With our destination in sight, I was able to relax a bit and pull over so Scott was able to take a few photos. There was this one hill where an old abandoned stone built building stood in the middle of a field covered with Indian Paintbrushes and I knew that was where he needed to take his photo.  We found a semi-dry spot, pulled over and out he flew with his camera in hand.  You could hear the shutter clicking as he tried to find the best angle. It was like seeing a child in the toy store trying to find the best toy; yes, I was seeing pure joy and loving every minute of it.

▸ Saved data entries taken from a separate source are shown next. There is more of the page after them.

(** * Budget analytics of the travel-expense tracker

    A shallow embedding of the data-preparation code of the React components
    (the bodies of their [useMemo] hooks) and the properties the specification
    states about them.

    Conventions of the embedding.
    - A JavaScript [Date] is its time value: milliseconds since the epoch, in
      [Z].  The local time zone is a fixed offset [tz] (local = UTC + tz, in
      milliseconds); daylight-saving transitions are outside the model.
    - A JavaScript number that holds money is an exact rational ([Q]); the
      rounding of IEEE doubles is outside the model.  Counters and day
      ordinals are integers.
    - A JavaScript object used as a dictionary, and a [Map], is an association
      list in insertion order, which is the order [Object.entries] yields for
      keys that are not canonical array indices (category names, country
      names and ISO dates are not).  Keys that collide with a property of
      [Object.prototype] are outside the model.
    - [Array.prototype.sort] is a stable sort; it is embedded as a stable
      insertion sort driven by the comparator of the call site. *)

From Stdlib Require Import ZArith QArith Qround Qminmax Qabs.
From Stdlib Require Import List String Bool Lia Permutation Sorted.
From Stdlib Require Import Reals Qreals Lra.
Import ListNotations.
Definition get_fields (a : t) : option (gmap string string) :=
  match a with Str _ => None | Obj o => fields o end.

End Action.

Section Store.

(** [React.ReactElement]: the store never inspects a renderable unit. *)
Context {Elem : Type}.

(** The state object threaded through the reducer: the properties of
    [interface MultiStepForm] that the reducer reads or writes. [steps] is
    optional because the object given to [useReducer] has no such
    property. *)
Record MultiStepForm : Type := {
  activeStepIndex : value;
  activeSubStepIndex : value;
  steps : option (list (list Elem));
  formData : gmap string string
}.

(** [steps[activeStepIndex].length]; [None] when [steps] or
    [steps[activeStepIndex]] is [undefined], where the property read
    throws a [TypeError]. *)
Definition current_step_length (state : MultiStepForm) : option Z :=
  match steps state with
  | None => None
  | Some stps =>
      match Js.index stps (activeStepIndex state) with
      | None => None
      | Some substeps => Some (Js.len substeps)
      end
  end.

Definition multiStepFormReducer (state : MultiStepForm) (action : Action.t)
  : completion MultiStepForm :=
  let ty := Action.get_type action in
  if bool_decide (ty = Some "NEXT") then
    let nextSubStepIndex := Js.add (activeSubStepIndex state) (Js.int 1) in
    match current_step_length state with
    | None => Throw TypeError
    | Some len =>
        if 1 <? len then
          if Js.strict_eq nextSubStepIndex (Js.int len) then
            Normal {| activeStepIndex := Js.add (activeStepIndex state) (Js.int 1);
                      activeSubStepIndex := Js.int 0;
                      steps := steps state;
                      formData := formData state |}
          else
            Normal {| activeStepIndex := activeStepIndex state;
                      activeSubStepIndex := nextSubStepIndex;
                      steps := steps state;
                      formData := formData state |}
        else
          Normal {| activeStepIndex := Js.add (activeStepIndex state) (Js.int 1);
                    activeSubStepIndex := Js.int 0;
                    steps := steps state;
                    formData := formData state |}
    end
  else if bool_decide (ty = Some "PREV") then
    Normal {| activeStepIndex := Js.sub (activeStepIndex state) (Js.int 1);
              activeSubStepIndex := Js.int 0;
              steps := steps state;
              formData := formData state |}
  else if bool_decide (ty = Some "GOTO") then
    let index := Action.get_index action in
    Normal {| activeStepIndex := index;
              activeSubStepIndex := Js.int 0;
              steps := steps state;
              formData := formData state |}
  else if bool_decide (ty = Some "UPDATE_FORM_DATA") then
    let fields := Action.get_fields action in
    Normal {| activeStepIndex := activeStepIndex state;
              activeSubStepIndex := activeSubStepIndex state;
              steps := steps state;
              formData := Js.spread fields ∪ formData state |}
  else
    Throw (Error ("Invalid action type: " +:+ Js.template ty)).
Definition get_node (email service : string)
  : M (option Z * option string * option string) :=
  res <- _safe_execute (_GET email service) ;;
  let one := fetchone res in
  tos <- match one with
         | None => get_metadata service "terms-of-service"
         | Some r =>
             if un_tos_signed r =? 1
             then get_metadata service "terms-of-service"
             else ret None
         end ;;
  match one with
  | None => ret (None, None, tos)
  | Some r => ret (Some (un_uid r), Some (un_node r), tos)
  end.

(** The first half of [get_best_node]: the select, and the test on
    [fetchone]. *)
Definition get_best_node_select (service : string) : M string :=
  res <- _safe_execute (select_best service) ;;
  match fetchone res with
  | None => raise (BackendError "unable to get a node")
  | Some one => ret (n_node one)
  end.

(** The second half of [get_best_node]: "updating the table". *)
Definition get_best_node_update (service node : string) : M unit :=
  _safe_execute (update_claim service node) ;;;
  ret tt.

Definition get_best_node (service : string) : M string :=
  node <- get_best_node_select service ;;
  get_best_node_update service node ;;;
  ret node.

Definition allocate_node (email service : string) : M (Z * string) :=
  r <- get_node email service ;;
  match r with
  | (None, None, _) =>
      node <- get_best_node service ;;
      res <- _safe_execute (_INSERT service email node 1) ;;
      ret (lastrowid res, node)
  | _ => raise (BackendError "Node already assigned")
  end.

Definition set_metadata (service name value : string) : M unit :=
  _safe_execute (_INSERT_METADATA service name value) ;;;
  ret tt.
(** X5.  What [Final] does, for any well-formed object: it appends to
    the bytes put aside the marker 0x80, zeros up to 56 modulo 64 and the
    count of bits on 8 bytes, most significant first; it compresses the
    result, which is one block when fewer than 56 bytes were put aside
    and two blocks otherwise, and writes the eight state words, most
    significant byte first.  The count is left as it was. *)
Theorem Final_any (o : SHA256.t) :
  well_formed o ->
  let tail := pending o ++ [x80]
              ++ replicate (Z.to_nat ((55 - SHA256.count o) mod 64)) x00
              ++ FIPS.be_bytes 8 ((SHA256.count o * 8) mod 2 ^ 64) in
  let n := if (length (pending o) <? 56)%nat then 1%nat else 2%nat in
  length tail = (64 * n)%nat
  /\ snd (SHA256.Final o)
     = FIPS.serialize (fold_left FIPS.compress (FIPS.blocks n tail) (SHA256.state o))
  /\ SHA256.transforms (fst (SHA256.Final o)) = SHA256.transforms o ++ FIPS.blocks n tail
  /\ SHA256.count (fst (SHA256.Final o)) = SHA256.count o.
Proof.
  intros Hwf tail n.
  destruct (Final_spec o Hwf) as (Hd & Ht & Hl).
  pose proof (pending_length o (proj1 Hwf)) as Hp.
  fold (wrap64 (SHA256.count o * 8)) in tail.
  change (closing o) with tail in Hd, Ht, Hl.
  rewrite <- Hp in Hl.
  assert (Hn : (length tail / 64 = n)%nat).
  { rewrite Hl. subst n. destruct (length (pending o) <? 56)%nat; reflexivity. }
  unfold absorb, full_blocks_of in Hd, Ht. rewrite Hn in Hd, Ht.
  split.
  { rewrite Hl. subst n. destruct (length (pending o) <? 56)%nat; reflexivity. }
  split; [exact Hd |]. split; [exact Ht |].
  destruct Hwf as (Hbuf & Hst & Hw & Hc).
  destruct o as [st c buf log]. unfold SHA256.Final.
  cbn [SHA256.state SHA256.count SHA256.buffer SHA256.transforms] in *.
  destruct (c mod 64 + 1 >? 56).
  - rewrite Transform_compress; [| exact Hst | exact Hw].
    cbn [SHA256.state SHA256.count SHA256.buffer SHA256.transforms].
    destruct (for_down 8 SHA256.put_length _) as [b4 junk].
    rewrite Transform_compress; [| apply compress_length; exact Hst | apply compress_words].
    reflexivity.
  - cbn [SHA256.state SHA256.count SHA256.buffer SHA256.transforms].
    destruct (for_down 8 SHA256.put_length _) as [b4 junk].
    rewrite Transform_compress; [| exact Hst | exact Hw].
    reflexivity.
Qed.
(** * BPMCalc: a shallow embedding of [dataprocessor/bpmcalc.py]

    The estimator of [bpmcalc.py] is embedded with explicit state passing.
    numpy's float64 values are idealised as real numbers ([R]); Python
    integers are [Z]; Python lists and one-dimensional arrays are [list];
    a raised exception is a constructor of [result] next to the state the
    call leaves behind.  The numeric collaborators the module imports
    ([derivative], [clean_data], [curve_fit], [np.linalg.lstsq],
    [random.randint], the smoother) are variables of the section
    [Estimator]. *)

From Stdlib Require Import List ZArith Reals Lra Lia Bool.
Import ListNotations.

Set Implicit Arguments.

(** ** Python values *)

(** The exceptions the estimator lets escape to its caller. *)
Inductive exn : Type :=
| AttributeError   (* 'NoneType' object has no attribute 'error' *)
| TypeError.       (* 'NoneType' object is not subscriptable *)

Inductive result (A : Type) : Type :=
| Ok (a : A)
| Raise (e : exn).

Arguments Ok {A} a.
Arguments Raise {A} e.

(** [len(l)] as a Python integer. *)
Definition len {A : Type} (l : list A) : Z := Z.of_nat (length l).

(** Python resolves a slice bound [i] against a sequence of length [n]:
    a negative bound counts from the end, and the result is clamped to
    [0..n]. *)
Definition slice_bound (n i : Z) : Z :=
  if (i <? 0)%Z then Z.max 0 (n + i) else Z.min i n.

(** [l[lo:hi]] with step 1; [None] is an omitted bound. *)
Definition py_slice {A : Type} (lo hi : option Z) (l : list A) : list A :=
  let n := len l in
  let a := match lo with Some i => slice_bound n i | None => 0%Z end in
  let b := match hi with Some i => slice_bound n i | None => n end in
  firstn (Z.to_nat (b - a)) (skipn (Z.to_nat a) l).

(** [l[-1]] on a non-empty list; [d] stands for the IndexError case, which
    the callers below guard against. *)
Definition py_last {A : Type} (l : list A) (d : A) : A := last l d.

You see many old abandoned buildings such as houses or barns all over Texas.  I always feel a bit of sadness because these were once homes to people who must have loved the land, how could they not? So much history and beauty in this state. These buildings take you back to a time when life was all but simple and there were so many dreams of a Texas that was still young. Unfortunately, progress tends to pull people away from the countryside and these buildings are left unattended and forgotten. In this spot, I just imagine a woman outdoors doing her laundry while admiring the thousands of wildflowers blooming all around her home. However, the time of dreaming had come to an end and we needed to be getting along to our destination, Longhorn Cavern State Park.

The Texas State Park System has a wide variety of state parks ranging from historical sites like Fort Richardson State Historic Site to gulf sea shore like Galveston Island State Park; from massive canyons filled location Caprock Canyon State Park to the mesa perched Big Springs State Park; then there is Longhorn Cavern State Park in the middle of Hill Country.  This park is unique in many ways. One, it is CCC park built during the 1930’s by the Civilian Conservation Corps giving thousands of families an opportunity to live by sending their sons away building parks, roads, and buildings.  This program enabled these young men to receive $25 a month to send to their families, saving many from starvation and giving them skills to help them in the future. When WWII pulled the United States into the fray, Company 854 was called to serve their country.

The buildings of the CCC era has a distinct style. The materials used to build the structures on this 639-acre state park were sediment and limestone and they were all from below them. Here over 2.5 tons of silt, rock, and debris was hauled out of the cavern that had been used by the outlaw Sam Bass.  It was also where the Confederate army obtained bat guano to make gunpowder for their weapons. But this was not the only history of this location, it was also a church, nightclub and now a state park.

Longhorn Cavern is a very unique cave because of the way it was formed. At one time Texas was under a shallow sea and the limestone was created by the weight of the mud and millions of years of dead shelled sea creatures. Eventually, there was a  mountain-building force that caused an event “Llano Uplift” that caused fractures which allowed water to get through the cracks and dissolve the limestone. This caused the caverns that are now gated and protected by the Texas State Park system.  Here we enjoyed the normal tour, but we did learn that there were Wild Cave Tours for those who liked to venture on the “wild” side.

Scott and I try to keep an open mind when we travel. We have found things that have increased our knowledge, enabled us to teach others, and given us an opportunity to experience new cultures. This has given us an open heart enabling us to have empathy for others and their situations. We travel to learn, we travel to experience, we travel to find out much more about ourselves. Here, in the Hill Country, we were able to learn about the down below geological history of a state that is rich with tradition and history. It was one of our favorite travels in Texas, but there are so many more of them to tell you about; however, that is for another time.

Safe travels and see you on the next Travel Thursday.